Well, here I am again wondering if what I am doing at the pet store is moral. What I mean is, how can we justify keeping so many of the species that we do? Sure, a yellow tang may live in a 55 or 75 gallon tank, but is this ethical? I am afraid that so many of the species we commonly keep just do not have any business being in the average aquarium. I suppose that a rather spacious tank (1000g +) may provide the animal with a more reasonable quality of life, however this is still a prison cell relative to their natural home ranges on the reef. Granted they do not need the foraging space as they theoretically are provided a balanced diet in the aquarium, but the question remains...

I personally feel that we should only keep small species with small naturally occurring home ranges. For example, clownfish, seahorses, gobies, dottybacks, cardinals, grammas, small centropyge etc, all are small and typically do not leave a very small range. Is it any surprise that these tend to be the species we can successfully produce under normal captive conditions?

I personally have had huge moral dilemmas arise ever since I began breeding marine fish. For example, I used to LOVE fishing. I was the guy out on the river before the sun came up with a big ol plug of tobacco in my mouth (gross I know, been trying to quit for over a year..argh), fly pole in hand and standing chest deep in freezing waters chasing steelies and salmon. There was nothing more peaceful to me than a morning on the river watching the birds and maybe lucking into a 15lb salmonid. Of course, I would be as gentle as possible and release the fish asap. However, I have taken a hiatus from fishing as I do not know if I can any longer justify catch and release fishing. Essentially, what I was doing was placing a large breeding age fish that had survived all odds to survive to adulthood, under extreme stress (possibly opening it up to subsequent fungal infections or outright death from stress) for some personal satisfaction. What does this say about me? I mean, I consider myself an"animal lover" and have extreme respect for all life forms. I still duck hunt, I love it, I do not like the killing, however I can justify it as I am killing an animal for food, not simply injuring it and releasing it. Unlike commercially raised animals that typically have a very low quality of life these birds had the life a duck should have, and when I shoot one I respect it, using every bit that I can. I still do not enjoy the killing, but there is something rewarding about harvesting your own food, more appreciation involved and I think it gives a greater respect for the animals. (Point of curiosity, "Ducks Unlimited" and "Delta Waterfowl" are the two largest conservation groups in the US) IF I could keep the fish I catch and eat them, well then I would still fish, but as of now the salmonid populations world wide are so low, I can't do it.

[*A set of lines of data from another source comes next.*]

Lemma keeps_getp p : keeps f (getp p).
Proof. unfold getp. keeps. Qed.
Lemma keeps_getf i : keeps f (getf i).
Proof. unfold getf. keeps. Qed.
Lemma keeps_getpipe i : keeps f (getpipe i).
Proof. unfold getpipe. keeps. Qed.
Lemma keeps_myproc : keeps f myproc.
Proof. unfold myproc. keeps. Qed.
#[local] Hint Resolve keeps_getp keeps_getf keeps_getpipe keeps_myproc : keeps.

Lemma keeps_killed p : keeps f (killed p).
Proof. unfold killed. keeps. Qed.
Lemma keeps_tf_get p off : keeps f (tf_get p off).
Proof. unfold tf_get. keeps. Qed.
Lemma keeps_tf_set p off v : keeps f (tf_set p off v).
Proof. unfold tf_set. keeps. Qed.
Lemma keeps_copyout_cur va bs : keeps f (copyout_cur va bs).
Proof. unfold copyout_cur. keeps. Qed.
Lemma keeps_copyin_cur va n : keeps f (copyin_cur va n).
Proof. unfold copyin_cur. keeps. Qed.
#[local] Hint Resolve keeps_killed keeps_tf_get keeps_tf_set keeps_copyout_cur keeps_copyin_cur : keeps.

Lemma keeps_proc_pagetable p : keeps f (proc_pagetable kend trampoline p).
Proof. unfold proc_pagetable. keeps. Qed.
Lemma keeps_proc_freepagetable pt sz : keeps f (proc_freepagetable kend pt sz).
Proof. unfold proc_freepagetable. keeps. Qed.
#[local] Hint Resolve keeps_proc_pagetable keeps_proc_freepagetable : keeps.

Lemma keeps_load_program ip pt elf : keeps f (load_program kend ip pt elf).
Proof. unfold load_program, load_step, loadseg, loadseg_step. keeps. Qed.
Lemma keeps_push_args pt base argv sp us : keeps f (push_args pt base argv sp us).
Proof. revert sp us. induction argv as [|s argv IH]; intros sp us; cbn [push_args]; keeps. Qed.
Lemma keeps_exec_bad pt sz ip : keeps f (exec_bad kend pt sz ip).
Proof. unfold exec_bad. keeps. Qed.
End Kernel.

#[export] Hint Resolve keeps_getp keeps_getf keeps_getpipe keeps_myproc keeps_killed keeps_tf_get keeps_tf_set keeps_copyout_cur
  keeps_copyin_cur keeps_proc_pagetable keeps_proc_freepagetable keeps_load_program keeps_push_args keeps_exec_bad : keeps.

(** ** The system calls *)

Section Calls.
Context {St X : Type} `{BlockStore St} (f : kernel St -> X).
Context `{!FrameSub f, !FrameProcs f, !FrameFiles f, !FramePipes f, !FrameCons f, !FrameUart f, !FrameMisc f}.
Variables kend trampoline forkret_addr : Z.
Variable stat_pad : list Z.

This brings me back to my original point, just like my experience with catch and release fishing, are we justifying inhumane treatment of certain fish due to our desire to maintain them at home? Of course, I also realize that the ability for people to witness "in person" the miracle of sea life is essential to education and therefore conservation, is it ethical?

Personally, I think that I would like to see the cessation of mass collection of large herbivorous fish, and for that matter almost any large fish. I have on numerous occasions set-up, and maintained reef tanks for customers and stocked them only with small CB fish that are suited to our little glass boxes. And you know what, they loved it! All the fish were happy and would breed, the aquacultured corals did exceptionally well and most importantly there were not overly large fish pacing the tank.

Of course, I am probably preaching to the choir here as everyone on this website is pretty keyed in on the ethical dilemmas we face, and indeed that was one of the original purposes of founding this community.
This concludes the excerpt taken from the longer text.